## What is required
Of the lines in the data below, write out exactly those from the one holding "intros Hinv Hb" through the one holding "eapply (rtc_ind_r (fun", both included.

BEGIN Supplied entries

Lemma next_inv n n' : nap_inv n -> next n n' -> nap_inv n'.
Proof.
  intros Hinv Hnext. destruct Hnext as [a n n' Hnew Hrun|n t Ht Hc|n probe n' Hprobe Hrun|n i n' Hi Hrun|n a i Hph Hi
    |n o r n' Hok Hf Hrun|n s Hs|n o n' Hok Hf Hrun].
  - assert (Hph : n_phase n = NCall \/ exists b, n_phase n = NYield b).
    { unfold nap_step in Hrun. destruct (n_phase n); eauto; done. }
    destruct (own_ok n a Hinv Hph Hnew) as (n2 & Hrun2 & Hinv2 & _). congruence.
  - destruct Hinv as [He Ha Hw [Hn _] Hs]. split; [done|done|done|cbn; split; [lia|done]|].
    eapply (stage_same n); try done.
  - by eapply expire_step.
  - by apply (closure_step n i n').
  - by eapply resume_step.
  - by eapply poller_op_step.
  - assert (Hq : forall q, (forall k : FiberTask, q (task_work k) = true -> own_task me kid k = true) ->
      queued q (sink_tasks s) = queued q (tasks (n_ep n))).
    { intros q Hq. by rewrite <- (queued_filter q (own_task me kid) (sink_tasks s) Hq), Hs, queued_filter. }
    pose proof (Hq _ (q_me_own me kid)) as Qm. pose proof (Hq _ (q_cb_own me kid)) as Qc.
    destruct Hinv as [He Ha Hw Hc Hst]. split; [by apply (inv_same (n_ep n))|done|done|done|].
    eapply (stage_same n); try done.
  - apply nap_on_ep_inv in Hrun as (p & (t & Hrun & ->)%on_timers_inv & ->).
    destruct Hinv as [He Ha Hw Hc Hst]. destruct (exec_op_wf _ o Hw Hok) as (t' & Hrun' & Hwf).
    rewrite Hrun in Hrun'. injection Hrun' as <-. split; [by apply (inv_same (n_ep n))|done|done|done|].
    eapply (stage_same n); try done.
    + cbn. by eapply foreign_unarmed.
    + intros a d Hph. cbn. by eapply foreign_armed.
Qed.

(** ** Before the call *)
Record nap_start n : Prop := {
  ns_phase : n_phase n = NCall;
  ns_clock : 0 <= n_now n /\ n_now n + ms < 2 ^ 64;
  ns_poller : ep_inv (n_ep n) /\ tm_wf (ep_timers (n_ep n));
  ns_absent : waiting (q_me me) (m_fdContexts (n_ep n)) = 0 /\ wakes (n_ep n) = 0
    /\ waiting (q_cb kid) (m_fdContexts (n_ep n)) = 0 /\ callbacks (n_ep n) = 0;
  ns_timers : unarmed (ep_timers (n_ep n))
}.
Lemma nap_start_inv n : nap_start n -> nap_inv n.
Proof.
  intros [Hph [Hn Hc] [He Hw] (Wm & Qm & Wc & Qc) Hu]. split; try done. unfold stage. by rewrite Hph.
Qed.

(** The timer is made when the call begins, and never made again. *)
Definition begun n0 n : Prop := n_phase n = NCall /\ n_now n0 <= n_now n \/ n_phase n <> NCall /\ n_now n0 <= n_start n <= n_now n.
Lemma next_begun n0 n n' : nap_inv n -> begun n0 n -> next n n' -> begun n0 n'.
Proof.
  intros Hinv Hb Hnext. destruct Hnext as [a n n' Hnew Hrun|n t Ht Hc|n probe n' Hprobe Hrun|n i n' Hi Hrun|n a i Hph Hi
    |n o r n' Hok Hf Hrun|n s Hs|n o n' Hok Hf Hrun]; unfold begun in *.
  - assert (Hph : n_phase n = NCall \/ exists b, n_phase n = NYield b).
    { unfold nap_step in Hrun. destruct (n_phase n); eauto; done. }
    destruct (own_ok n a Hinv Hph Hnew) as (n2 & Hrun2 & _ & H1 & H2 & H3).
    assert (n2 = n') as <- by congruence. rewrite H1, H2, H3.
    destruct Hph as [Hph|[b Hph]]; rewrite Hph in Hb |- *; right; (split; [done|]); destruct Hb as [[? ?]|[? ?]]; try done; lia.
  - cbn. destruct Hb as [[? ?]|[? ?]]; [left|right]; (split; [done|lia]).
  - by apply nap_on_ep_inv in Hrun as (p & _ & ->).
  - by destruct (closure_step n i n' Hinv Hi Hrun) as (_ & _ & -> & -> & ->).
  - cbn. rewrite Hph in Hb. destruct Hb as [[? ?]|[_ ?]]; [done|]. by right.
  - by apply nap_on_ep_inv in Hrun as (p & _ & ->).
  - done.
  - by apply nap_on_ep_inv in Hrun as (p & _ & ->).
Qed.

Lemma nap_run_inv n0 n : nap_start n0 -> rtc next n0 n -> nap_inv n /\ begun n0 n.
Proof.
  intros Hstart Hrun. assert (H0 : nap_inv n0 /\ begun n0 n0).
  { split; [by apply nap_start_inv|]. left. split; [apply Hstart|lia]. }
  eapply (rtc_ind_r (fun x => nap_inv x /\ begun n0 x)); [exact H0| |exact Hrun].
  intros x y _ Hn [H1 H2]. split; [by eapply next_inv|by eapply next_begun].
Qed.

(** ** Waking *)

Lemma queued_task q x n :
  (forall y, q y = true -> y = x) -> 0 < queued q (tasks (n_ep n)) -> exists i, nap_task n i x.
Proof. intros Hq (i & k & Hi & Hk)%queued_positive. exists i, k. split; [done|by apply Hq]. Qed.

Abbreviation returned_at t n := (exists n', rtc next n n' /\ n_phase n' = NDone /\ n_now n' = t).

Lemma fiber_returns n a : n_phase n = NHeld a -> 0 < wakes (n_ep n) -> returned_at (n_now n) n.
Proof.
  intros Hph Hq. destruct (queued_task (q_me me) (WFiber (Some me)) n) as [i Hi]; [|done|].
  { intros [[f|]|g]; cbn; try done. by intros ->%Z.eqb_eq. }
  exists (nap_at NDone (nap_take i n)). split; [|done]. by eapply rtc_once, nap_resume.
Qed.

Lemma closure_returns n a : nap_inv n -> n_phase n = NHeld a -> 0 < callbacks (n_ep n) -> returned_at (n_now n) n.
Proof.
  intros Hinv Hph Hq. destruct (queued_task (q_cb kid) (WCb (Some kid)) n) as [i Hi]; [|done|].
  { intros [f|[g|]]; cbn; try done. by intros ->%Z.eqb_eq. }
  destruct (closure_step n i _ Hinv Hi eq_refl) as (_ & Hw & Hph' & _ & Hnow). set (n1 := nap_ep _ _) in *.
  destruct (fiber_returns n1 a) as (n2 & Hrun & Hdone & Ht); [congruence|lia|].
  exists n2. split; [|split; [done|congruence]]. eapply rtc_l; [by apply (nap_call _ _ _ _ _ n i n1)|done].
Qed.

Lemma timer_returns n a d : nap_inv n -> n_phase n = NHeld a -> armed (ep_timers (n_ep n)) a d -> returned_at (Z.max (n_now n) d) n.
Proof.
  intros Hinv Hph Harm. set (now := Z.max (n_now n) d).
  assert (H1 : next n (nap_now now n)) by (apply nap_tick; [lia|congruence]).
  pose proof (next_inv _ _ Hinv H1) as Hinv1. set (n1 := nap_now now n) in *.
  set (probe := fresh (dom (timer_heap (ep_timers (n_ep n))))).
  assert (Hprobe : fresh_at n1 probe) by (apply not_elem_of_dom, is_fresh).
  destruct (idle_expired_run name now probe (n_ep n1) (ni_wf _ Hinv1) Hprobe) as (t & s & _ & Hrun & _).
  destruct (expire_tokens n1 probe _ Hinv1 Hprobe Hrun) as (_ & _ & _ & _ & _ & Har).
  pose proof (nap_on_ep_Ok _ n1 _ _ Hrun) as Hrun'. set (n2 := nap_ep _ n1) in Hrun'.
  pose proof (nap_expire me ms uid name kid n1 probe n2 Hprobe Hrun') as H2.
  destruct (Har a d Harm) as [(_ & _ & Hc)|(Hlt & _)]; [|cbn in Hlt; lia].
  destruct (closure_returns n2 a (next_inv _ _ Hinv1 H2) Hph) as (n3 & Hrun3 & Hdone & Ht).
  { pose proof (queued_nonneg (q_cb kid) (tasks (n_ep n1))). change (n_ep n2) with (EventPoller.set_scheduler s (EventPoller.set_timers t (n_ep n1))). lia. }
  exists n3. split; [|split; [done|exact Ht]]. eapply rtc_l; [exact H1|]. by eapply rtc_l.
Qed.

END Supplied entries

## Your response
  intros Hinv Hb Hnext. destruct Hnext as [a n n' Hnew Hrun|n t Ht Hc|n probe n' Hprobe Hrun|n i n' Hi Hrun|n a i Hph Hi
    |n o r n' Hok Hf Hrun|n s Hs|n o n' Hok Hf Hrun]; unfold begun in *.
  - assert (Hph : n_phase n = NCall \/ exists b, n_phase n = NYield b).
    { unfold nap_step in Hrun. destruct (n_phase n); eauto; done. }
    destruct (own_ok n a Hinv Hph Hnew) as (n2 & Hrun2 & _ & H1 & H2 & H3).
    assert (n2 = n') as <- by congruence. rewrite H1, H2, H3.
    destruct Hph as [Hph|[b Hph]]; rewrite Hph in Hb |- *; right; (split; [done|]); destruct Hb as [[? ?]|[? ?]]; try done; lia.
  - cbn. destruct Hb as [[? ?]|[? ?]]; [left|right]; (split; [done|lia]).
  - by apply nap_on_ep_inv in Hrun as (p & _ & ->).
  - by destruct (closure_step n i n' Hinv Hi Hrun) as (_ & _ & -> & -> & ->).
  - cbn. rewrite Hph in Hb. destruct Hb as [[? ?]|[_ ?]]; [done|]. by right.
  - by apply nap_on_ep_inv in Hrun as (p & _ & ->).
  - done.
  - by apply nap_on_ep_inv in Hrun as (p & _ & ->).
Qed.

Lemma nap_run_inv n0 n : nap_start n0 -> rtc next n0 n -> nap_inv n /\ begun n0 n.
Proof.
  intros Hstart Hrun. assert (H0 : nap_inv n0 /\ begun n0 n0).
  { split; [by apply nap_start_inv|]. left. split; [apply Hstart|lia]. }
  eapply (rtc_ind_r (fun x => nap_inv x /\ begun n0 x)); [exact H0| |exact Hrun].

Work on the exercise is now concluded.